* [TASK TO COMPLETE]
Retype all of the entries that appear below, keeping them exactly as they are.

___ THE INPUT ___

(** widening is a sound preorder.  [canWidenTo] always answers on types that
    resolve; it is reflexive and transitive; what it accepts [isAssignable] accepts;
    and when it lets one integer type widen to another, every value of the first is
    a value of the second, so the implicit conversion loses nothing. *)
Lemma canWidenTo_sound e p q r tp tq tr :
  closed e → names_determine e → widths_ok e →
  resolve e p = Some tp → resolve e q = Some tq → resolve e r = Some tr →
  is_ret (canWidenTo e (Some p) (Some q)) = true ∧
  canWidenTo e (Some p) (Some p) = Ret true ∧
  (canWidenTo e (Some p) (Some q) = Ret true →
   canWidenTo e (Some q) (Some r) = Ret true →
   canWidenTo e (Some p) (Some r) = Ret true) ∧
  (canWidenTo e (Some p) (Some q) = Ret true →
   (∀ fuel, isAssignable (S fuel) e (Some q) (Some p) = Ret true) ∧
   (ti_kind tp = TK.Integer →
    ti_kind tq = TK.Integer ∧ ∀ z, int_value tp z → int_value tq z)).
Proof.
  intros Hc Hn Hw Hp Hq Hr.
  destruct (canWidenTo_ret e p q tp tq Hp Hq) as (bpq & -> & Hpq).
  destruct (canWidenTo_ret e q r tq tr Hq Hr) as (bqr & -> & Hqr).
  destruct (canWidenTo_ret e p r tp tr Hp Hr) as (bpr & -> & Hpr).
  split_and!; [done|simpl; by rewrite bool_decide_eq_true_2| |].
  - intros [= ->] [= ->]. f_equal. apply Hpr.
    eapply (widens_trans e p q r); eauto; tauto.
  - intros [= ->]. assert (widens tp tq) as Hwid by tauto. split.
    + intros fuel. rewrite (isAssignable_step e Hc fuel q p tq tp Hq Hp).
      case_bool_decide; [done|]. case_bool_decide; [done|].
      destruct Hwid as [?|[(Ep&Eq&_)|(Ep&Eq&_)]]; [congruence|..];
        unfold directRule, hasKind; by rewrite Ep, Eq.
    + intros Hk. destruct Hwid as [Hpq'|[(_&Hk'&Hs&Hle)|(?&_)]]; [| |congruence].
      * destruct (Hn p q tp tq Hp Hq Hpq') as (<- & Es & Eb). split; [done|].
        unfold int_value, effBitWidth. by rewrite Es, Eb.
      * split; [done|]. intros z. unfold int_value. rewrite Hs.
        assert (1 ≤ effBitWidth tp).
        { pose proof (Hw p tp Hp). unfold effBitWidth. destruct (Z.eqb_spec (ti_bitWidth tp) 0); lia. }
        pose proof (Z.pow_le_mono_r 2 (effBitWidth tp - 1) (effBitWidth tq - 1)).
        pose proof (Z.pow_le_mono_r 2 (effBitWidth tp) (effBitWidth tq)).
        destruct (ti_isSigned tq); lia.
Qed.

(** ** Instances *)

Lemma names_determine_registry types_ :
  registry_named types_ → names_determine (Build_type_env types_ []).
Proof.
  intros H [n|i] [m|j] tp tq; simpl; try by (intros ?; rewrite ?lookup_nil).
  intros Hn Hm Heq. rewrite (H n tp Hn), (H m tq Hm) in Heq. naive_solver.
Qed.

Lemma widths_ok_initial : widths_ok initial_env.
Proof.
  assert (H : map_Forall (λ _ t, 0 ≤ ti_bitWidth t) newTypeRegistry).
  { apply (bool_decide_unpack _). vm_compute. exact I. }
  intros [n|i] t Ht; [exact (H n t Ht)|by destruct i].
Qed.

(** The initial registry with [Vec<int32>] added. *)
Definition vec_env : type_env := (resolveBuiltinReturnType initial_env "Vec<int32>").1.

Lemma vec_env_well_founded : well_founded_env vec_env.
Proof.
  split.
  - apply (pushDynamic_closed initial_env); [apply newTypeRegistry_closed|].
    apply (bool_decide_unpack _). vm_compute. exact I.
  - exists (λ p, match p with RegT _ => 0%nat | DynT i => S i end).
    assert (H : map_Forall (λ _ t, componentTypes t = []) newTypeRegistry).
    { apply (bool_decide_unpack _). vm_compute. exact I. }
    intros [n|[|i]] t q Ht Hq.
    + by rewrite (H n t Ht) in Hq; apply not_elem_of_nil in Hq.
    + vm_compute in Ht. simplify_eq. vm_compute in Hq.
      apply list_elem_of_singleton in Hq as ->. lia.
    + vm_compute in Ht. by destruct i.
Qed.

Lemma isAssignable_decides_witness :
  ∃ n, ∀ fuel, (n ≤ fuel)%nat →
    (∃ b, isAssignable fuel vec_env (Some (DynT 0)) (Some (RegT "Mutex")) = Ret b ∧
       (b = true ↔ assignable vec_env (DynT 0) (RegT "Mutex"))) ∧
    isAssignable fuel vec_env None (Some (RegT "Mutex")) = Ret true ∧
    isAssignable fuel vec_env (Some (DynT 0)) None = Ret true.
Proof.
  apply (isAssignable_decides vec_env (DynT 0) (RegT "Mutex") vec_env_well_founded);
    eexists; vm_compute; reflexivity.
Defined.

Lemma isAssignable_same_kind_witness :
  isAssignable 1 initial_env (Some (RegT "uint8")) (Some (RegT "int64")) = Ret true.
Proof.
  eapply (isAssignable_same_kind initial_env (RegT "uint8") (RegT "int64"));
    [apply newTypeRegistry_closed|vm_compute; reflexivity|vm_compute; reflexivity
    |reflexivity|discriminate].
Defined.

Lemma canWidenTo_sound_witness :
  let e := initial_env in
  canWidenTo e (Some (RegT "uint8")) (Some (RegT "usize")) = Ret true ∧
  ∀ z, int_value (mkTypeInfo "uint8" TK.Integer 8 false "u8") z →
       int_value (mkTypeInfo "usize" TK.Integer 0 false "u64") z.
Proof.
  intros e.
  destruct (canWidenTo_sound e (RegT "uint8") (RegT "usize") (RegT "usize")
    (mkTypeInfo "uint8" TK.Integer 8 false "u8") (mkTypeInfo "usize" TK.Integer 0 false "u64")
    (mkTypeInfo "usize" TK.Integer 0 false "u64")) as (_ & _ & _ & H).
  - apply newTypeRegistry_closed.
  - apply names_determine_registry, registry_named_builtins, registry_named_empty.
  - apply widths_ok_initial.
  - vm_compute. reflexivity.
  - vm_compute. reflexivity.
  - vm_compute. reflexivity.
  - assert (Hw : canWidenTo e (Some (RegT "uint8")) (Some (RegT "usize")) = Ret true)
      by (vm_compute; reflexivity).
    split; [done|]. apply (proj2 (proj2 (H Hw) eq_refl)).
Defined.

(** ** Unwrap-catch classification *)

(** An enum that unwrap-catch accepts: two variants, one that signals an error and
    one, with a single payload field, that does not. *)
Definition unwrapShape (err : EnumVariantInfo → bool) (vs : list EnumVariantInfo)
    : option UnwrapCatchPatternInfo :=
  match vs with
  | [a; b] =>
      let one v := (length (ev_payloadFields v) =? 1)%nat in
      if err a && negb (err b) && one b
      then Some (Build_UnwrapCatchPatternInfo (Some 1%nat) (Some 0%nat)) else
      if negb (err a) && err b && one a
      then Some (Build_UnwrapCatchPatternInfo (Some 0%nat) (Some 1%nat)) else None
  | _ => None
  end.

___

* [RESPONSE TO THE EXERCISE]
(** widening is a sound preorder.  [canWidenTo] always answers on types that
    resolve; it is reflexive and transitive; what it accepts [isAssignable] accepts;
    and when it lets one integer type widen to another, every value of the first is
    a value of the second, so the implicit conversion loses nothing. *)
Lemma canWidenTo_sound e p q r tp tq tr :
  closed e → names_determine e → widths_ok e →
  resolve e p = Some tp → resolve e q = Some tq → resolve e r = Some tr →
  is_ret (canWidenTo e (Some p) (Some q)) = true ∧
  canWidenTo e (Some p) (Some p) = Ret true ∧
  (canWidenTo e (Some p) (Some q) = Ret true →
   canWidenTo e (Some q) (Some r) = Ret true →
   canWidenTo e (Some p) (Some r) = Ret true) ∧
  (canWidenTo e (Some p) (Some q) = Ret true →
   (∀ fuel, isAssignable (S fuel) e (Some q) (Some p) = Ret true) ∧
   (ti_kind tp = TK.Integer →
    ti_kind tq = TK.Integer ∧ ∀ z, int_value tp z → int_value tq z)).
Proof.
  intros Hc Hn Hw Hp Hq Hr.
  destruct (canWidenTo_ret e p q tp tq Hp Hq) as (bpq & -> & Hpq).
  destruct (canWidenTo_ret e q r tq tr Hq Hr) as (bqr & -> & Hqr).
  destruct (canWidenTo_ret e p r tp tr Hp Hr) as (bpr & -> & Hpr).
  split_and!; [done|simpl; by rewrite bool_decide_eq_true_2| |].
  - intros [= ->] [= ->]. f_equal. apply Hpr.
    eapply (widens_trans e p q r); eauto; tauto.
  - intros [= ->]. assert (widens tp tq) as Hwid by tauto. split.
    + intros fuel. rewrite (isAssignable_step e Hc fuel q p tq tp Hq Hp).
      case_bool_decide; [done|]. case_bool_decide; [done|].
      destruct Hwid as [?|[(Ep&Eq&_)|(Ep&Eq&_)]]; [congruence|..];
        unfold directRule, hasKind; by rewrite Ep, Eq.
    + intros Hk. destruct Hwid as [Hpq'|[(_&Hk'&Hs&Hle)|(?&_)]]; [| |congruence].
      * destruct (Hn p q tp tq Hp Hq Hpq') as (<- & Es & Eb). split; [done|].
        unfold int_value, effBitWidth. by rewrite Es, Eb.
      * split; [done|]. intros z. unfold int_value. rewrite Hs.
        assert (1 ≤ effBitWidth tp).
        { pose proof (Hw p tp Hp). unfold effBitWidth. destruct (Z.eqb_spec (ti_bitWidth tp) 0); lia. }
        pose proof (Z.pow_le_mono_r 2 (effBitWidth tp - 1) (effBitWidth tq - 1)).
        pose proof (Z.pow_le_mono_r 2 (effBitWidth tp) (effBitWidth tq)).
        destruct (ti_isSigned tq); lia.
Qed.

(** ** Instances *)

Lemma names_determine_registry types_ :
  registry_named types_ → names_determine (Build_type_env types_ []).
Proof.
  intros H [n|i] [m|j] tp tq; simpl; try by (intros ?; rewrite ?lookup_nil).
  intros Hn Hm Heq. rewrite (H n tp Hn), (H m tq Hm) in Heq. naive_solver.
Qed.

Lemma widths_ok_initial : widths_ok initial_env.
Proof.
  assert (H : map_Forall (λ _ t, 0 ≤ ti_bitWidth t) newTypeRegistry).
  { apply (bool_decide_unpack _). vm_compute. exact I. }
  intros [n|i] t Ht; [exact (H n t Ht)|by destruct i].
Qed.

(** The initial registry with [Vec<int32>] added. *)
Definition vec_env : type_env := (resolveBuiltinReturnType initial_env "Vec<int32>").1.

Lemma vec_env_well_founded : well_founded_env vec_env.
Proof.
  split.
  - apply (pushDynamic_closed initial_env); [apply newTypeRegistry_closed|].
    apply (bool_decide_unpack _). vm_compute. exact I.
  - exists (λ p, match p with RegT _ => 0%nat | DynT i => S i end).
    assert (H : map_Forall (λ _ t, componentTypes t = []) newTypeRegistry).
    { apply (bool_decide_unpack _). vm_compute. exact I. }
    intros [n|[|i]] t q Ht Hq.
    + by rewrite (H n t Ht) in Hq; apply not_elem_of_nil in Hq.
    + vm_compute in Ht. simplify_eq. vm_compute in Hq.
      apply list_elem_of_singleton in Hq as ->. lia.
    + vm_compute in Ht. by destruct i.
Qed.

Lemma isAssignable_decides_witness :
  ∃ n, ∀ fuel, (n ≤ fuel)%nat →
    (∃ b, isAssignable fuel vec_env (Some (DynT 0)) (Some (RegT "Mutex")) = Ret b ∧
       (b = true ↔ assignable vec_env (DynT 0) (RegT "Mutex"))) ∧
    isAssignable fuel vec_env None (Some (RegT "Mutex")) = Ret true ∧
    isAssignable fuel vec_env (Some (DynT 0)) None = Ret true.
Proof.
  apply (isAssignable_decides vec_env (DynT 0) (RegT "Mutex") vec_env_well_founded);
    eexists; vm_compute; reflexivity.
Defined.

Lemma isAssignable_same_kind_witness :
  isAssignable 1 initial_env (Some (RegT "uint8")) (Some (RegT "int64")) = Ret true.
Proof.
  eapply (isAssignable_same_kind initial_env (RegT "uint8") (RegT "int64"));
    [apply newTypeRegistry_closed|vm_compute; reflexivity|vm_compute; reflexivity
    |reflexivity|discriminate].
Defined.

Lemma canWidenTo_sound_witness :
  let e := initial_env in
  canWidenTo e (Some (RegT "uint8")) (Some (RegT "usize")) = Ret true ∧
  ∀ z, int_value (mkTypeInfo "uint8" TK.Integer 8 false "u8") z →
       int_value (mkTypeInfo "usize" TK.Integer 0 false "u64") z.
Proof.
  intros e.
  destruct (canWidenTo_sound e (RegT "uint8") (RegT "usize") (RegT "usize")
    (mkTypeInfo "uint8" TK.Integer 8 false "u8") (mkTypeInfo "usize" TK.Integer 0 false "u64")
    (mkTypeInfo "usize" TK.Integer 0 false "u64")) as (_ & _ & _ & H).
  - apply newTypeRegistry_closed.
  - apply names_determine_registry, registry_named_builtins, registry_named_empty.
  - apply widths_ok_initial.
  - vm_compute. reflexivity.
  - vm_compute. reflexivity.
  - vm_compute. reflexivity.
  - assert (Hw : canWidenTo e (Some (RegT "uint8")) (Some (RegT "usize")) = Ret true)
      by (vm_compute; reflexivity).
    split; [done|]. apply (proj2 (proj2 (H Hw) eq_refl)).
Defined.

(** ** Unwrap-catch classification *)

(** An enum that unwrap-catch accepts: two variants, one that signals an error and
    one, with a single payload field, that does not. *)
Definition unwrapShape (err : EnumVariantInfo → bool) (vs : list EnumVariantInfo)
    : option UnwrapCatchPatternInfo :=
  match vs with
  | [a; b] =>
      let one v := (length (ev_payloadFields v) =? 1)%nat in
      if err a && negb (err b) && one b
      then Some (Build_UnwrapCatchPatternInfo (Some 1%nat) (Some 0%nat)) else
      if negb (err a) && err b && one a
      then Some (Build_UnwrapCatchPatternInfo (Some 0%nat) (Some 1%nat)) else None
  | _ => None
  end.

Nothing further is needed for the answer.